竹倉史人『土偶を読む』(晶文社)を大検証!
考古学の実証研究とイコノロジー研究を用いて、土偶は「植物」の姿をかたどった植物像という説を打ち出した本書は、NHKの朝の番組で大きく取り上げられ、養老孟司ほか、各界の著名人たちから絶賛の声が次々にあがり、ついに学術書を対象にした第43回サントリー学芸賞をも受賞。
「『専門家』という鎧をまとった人々のいうことは時にあてにならず、『これは〇〇学ではない』と批判する“研究者”ほど、その『○○学』さえ怪しいのが相場である。『専門知』への挑戦も、本書の問題提起の中核をなしている」(佐伯順子)と評された。

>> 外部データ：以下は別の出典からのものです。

(* ===== verification/Proving.v ===== *)
(** Finding proofs of access (rust/dialog-capability/src/access.rs): certificates,
    the stores that list them, and the search for a chain of certificates from the
    subject of an access to the principal that claims it. *)
From S2P Require Import Prelude Ipld UcanBase.

(** [access::TimeRange], in seconds. *)
Module AccessRange.
Record t := mk { not_before : option Z; expiration : option Z }.
Definition unbounded : t := mk None None.
Definition contains (self : t) (time : Z) : bool :=
  if match not_before self with Some nbf => bool_decide (time < nbf)%Z | None => false end then false
  else if match expiration self with Some exp => bool_decide (exp <= time)%Z | None => false end then false
  else true.
Definition overlaps (self required : t) : bool :=
  if match not_before required, expiration self with
     | Some req_nbf, Some exp => bool_decide (exp <= req_nbf)%Z
     | _, _ => false
     end then false
  else if match expiration required, not_before self with
     | Some req_exp, Some nbf => bool_decide (req_exp <= nbf)%Z
     | _, _ => false
     end then false
  else true.
Definition is_unbounded (self : t) : bool :=
  match not_before self, expiration self with None, None => true | _, _ => false end.
Definition covers (self required : t) : bool :=
  if match not_before required, not_before self with
     | Some req_nbf, Some nbf => bool_decide (req_nbf < nbf)%Z
     | _, _ => false
     end then false
  else if match expiration required, expiration self with
     | Some req_exp, Some exp => bool_decide (exp < req_exp)%Z
     | _, _ => false
     end then false
  else true.
Definition intersect (self other : t) : t :=
  mk
    match not_before self, not_before other with
    | Some a, Some b => Some (Z.max a b)
    | Some a, None | None, Some a => Some a
    | None, None => None
    end
    match expiration self, expiration other with
    | Some a, Some b => Some (Z.min a b)
    | Some a, None | None, Some a => Some a
    | None, None => None
    end.
End AccessRange.
Abbreviation AccessRange := AccessRange.t.

(** [AuthorizeError]; a message keeps what it says. *)
Inductive AuthorizeError := Denied (reason : string) | Configuration (reason : string).

(** [Scope] and [Certificate]. *)
Class Certificates (Access Certificate : Type) := {
  access_subject : Access -> Did;
  cert_issuer : Certificate -> Did;
  cert_audience : Certificate -> Did;
  cert_subject : Certificate -> option Did;
  cert_verify : Certificate -> Access -> outcome AuthorizeError AccessRange;
  cert_encode : Certificate -> outcome AuthorizeError bytes;
  cert_decode : bytes -> outcome AuthorizeError Certificate
}.

(** [Proof], as [UcanProof] implements it. *)
Record ProofChain (Access Certificate : Type) := mkProofChain {
  proof_proofs : list Certificate;
  proof_access : Access;
  proof_duration : AccessRange
}.
Arguments mkProofChain {Access Certificate}.
Arguments proof_proofs {Access Certificate}.
Arguments proof_access {Access Certificate}.
Arguments proof_duration {Access Certificate}.
Definition proof_new {Access Certificate} (access : Access) : ProofChain Access Certificate :=
  mkProofChain [] access AccessRange.unbounded.
Definition proof_push {Access Certificate} (self : ProofChain Access Certificate) (proof : Certificate) :=
  mkProofChain (proof_proofs self ++ [proof]) (proof_access self) (proof_duration self).
Definition set_duration {Access Certificate} (self : ProofChain Access Certificate) (duration : AccessRange) :=
  mkProofChain (proof_proofs self) (proof_access self) duration.

(** [Prove]. *)
Record Prove (Access : Type) := mkProve { prove_principal : Did; prove_access : Access; prove_duration : AccessRange }.
Arguments mkProve {Access}.
Arguments prove_principal {Access}.
Arguments prove_access {Access}.
Arguments prove_duration {Access}.
Definition prove_new {Access} (by_ : Did) (access : Access) : Prove Access :=
  mkProve by_ access AccessRange.unbounded.
Definition during {Access} (self : Prove Access) (duration : AccessRange) : Prove Access :=
  mkProve (prove_principal self) (prove_access self) duration.

(** * [CertificateStore::prove] *)
Definition MAX_DEPTH : nat := 10.

Section prove.
Context {Access Certificate : Type} `{Certificates Access Certificate}.
(** [CertificateStore::list]. *)
Context (list_certificates : Did -> option Did -> outcome AuthorizeError (list Certificate)).
Context (access : Access) (duration : AccessRange).

Abbreviation link := (Certificate * AccessRange)%type.

(** An entry of the queue. *)
Record Pending := mkPending {
  current_audience : Did;
  chain_so_far : list link;
  effective_range : AccessRange;
  depth : nat
}.

(** The [filter_map] over the listed certificates; [verify(..).ok()?] turns an
    error into a skip, not a panic. *)
Definition candidate (acc : list link) (proof : Certificate) : outcome AuthorizeError (list link) :=
  match cert_verify proof access with
  | Ok range => Ok (if AccessRange.covers range duration then acc ++ [(proof, range)] else acc)
  | Err _ => Ok acc
  | Panic m => Panic m
  | OutOfFuel => OutOfFuel
  end.
Definition candidates_for (audience : Did) : outcome AuthorizeError (list link) :=
  specific ← list_certificates audience (Some (access_subject access));
  powerline ← list_certificates audience None;
  try_fold candidate [] (specific ++ powerline).
Definition direct_grant (l : link) : Prop := cert_issuer l.1 = access_subject access.
#[export] Instance direct_grant_dec l : Decision (direct_grant l).
Proof. unfold direct_grant. apply _. Defined.

Definition intersect_ranges (chain : list link) : AccessRange :=
  foldl (fun acc l => AccessRange.intersect acc l.2) AccessRange.unbounded chain.

(** The loop over the candidates: the first direct grant ends the search, the
    others are pushed. *)
Fixpoint extend (item : Pending) (links : list link) (queue : list Pending)
    : ProofChain Access Certificate + list Pending :=
  match links with
  | [] => inr queue
  | (proof, range) :: links =>
      let new_range := AccessRange.intersect (effective_range item) range in
      let new_chain := (proof, new_range) :: chain_so_far item in
      if decide (cert_issuer proof = access_subject access) then
        let effective := intersect_ranges new_chain in
        inl (set_duration (foldl (fun chain l => proof_push chain l.1) (proof_new access) new_chain) effective)
      else
        extend item links
          (queue ++ [mkPending (cert_issuer proof) new_chain (intersect_ranges new_chain) (S (depth item))])
  end.

(** [while let Some(..) = queue.pop()]. *)
Fixpoint prove_loop (fuel : nat) (queue : list Pending)
    : outcome AuthorizeError (ProofChain Access Certificate) :=
  match fuel with
  | O => OutOfFuel
  | S fuel =>
      match last queue with
      | None => Err (Denied "no delegation chain found")
      | Some item =>
          let queue := take (length queue - 1) queue in
          if decide (MAX_DEPTH <= depth item)%nat then prove_loop fuel queue
          else
            candidates ← candidates_for (current_audience item);
            let direct := filter direct_grant candidates in
            let indirect := filter (fun l => ~ direct_grant l) candidates in
            match extend item (direct ++ indirect) queue with
            | inl proof => Ok proof
            | inr queue => prove_loop fuel queue
            end
      end
  end.

Definition prove_claim (fuel : nat) (authority : Did) : outcome AuthorizeError (ProofChain Access Certificate) :=
  let subject := access_subject access in
  if decide (authority = subject) then Ok (proof_new access)
  else if decide (subject = ANY_SUBJECT) then Ok (proof_new access)
  else prove_loop fuel [mkPending authority [] AccessRange.unbounded 0].
End prove.

Definition prove {Access Certificate} `{Certificates Access Certificate}
    (list_certificates : Did -> option Did -> outcome AuthorizeError (list Certificate))
    (fuel : nat) (input : Prove Access) : outcome AuthorizeError (ProofChain Access Certificate) :=
  prove_claim list_certificates (prove_access input) (prove_duration input) fuel (prove_principal input).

しかし、このような世間一般の評価と対照的に、『土偶を読む』は考古学界ではほとんど評価されていない。それは何故なのか。その理由と、『土偶を読む』で主張される「土偶の正体」、それに至る論証をていねいに検証する。
考古学の研究者たちは、今、何を研究し、何がわかって、何がわからないのか。専門家の役割とは一体なんなのか、専門知とはどこにあるのか。『土偶を読む』を検証・批判することで、さまざまな問題が見えてくる。本書は、縄文研究の現在位置を俯瞰し、土偶を読み、縄文時代を読む書でもある。
執筆は、望月昭秀、金子昭彦、小久保拓也、佐々木由香、菅豊、白鳥兄弟、松井実、山科哲、山田康弘、吉田泰幸(順不同)。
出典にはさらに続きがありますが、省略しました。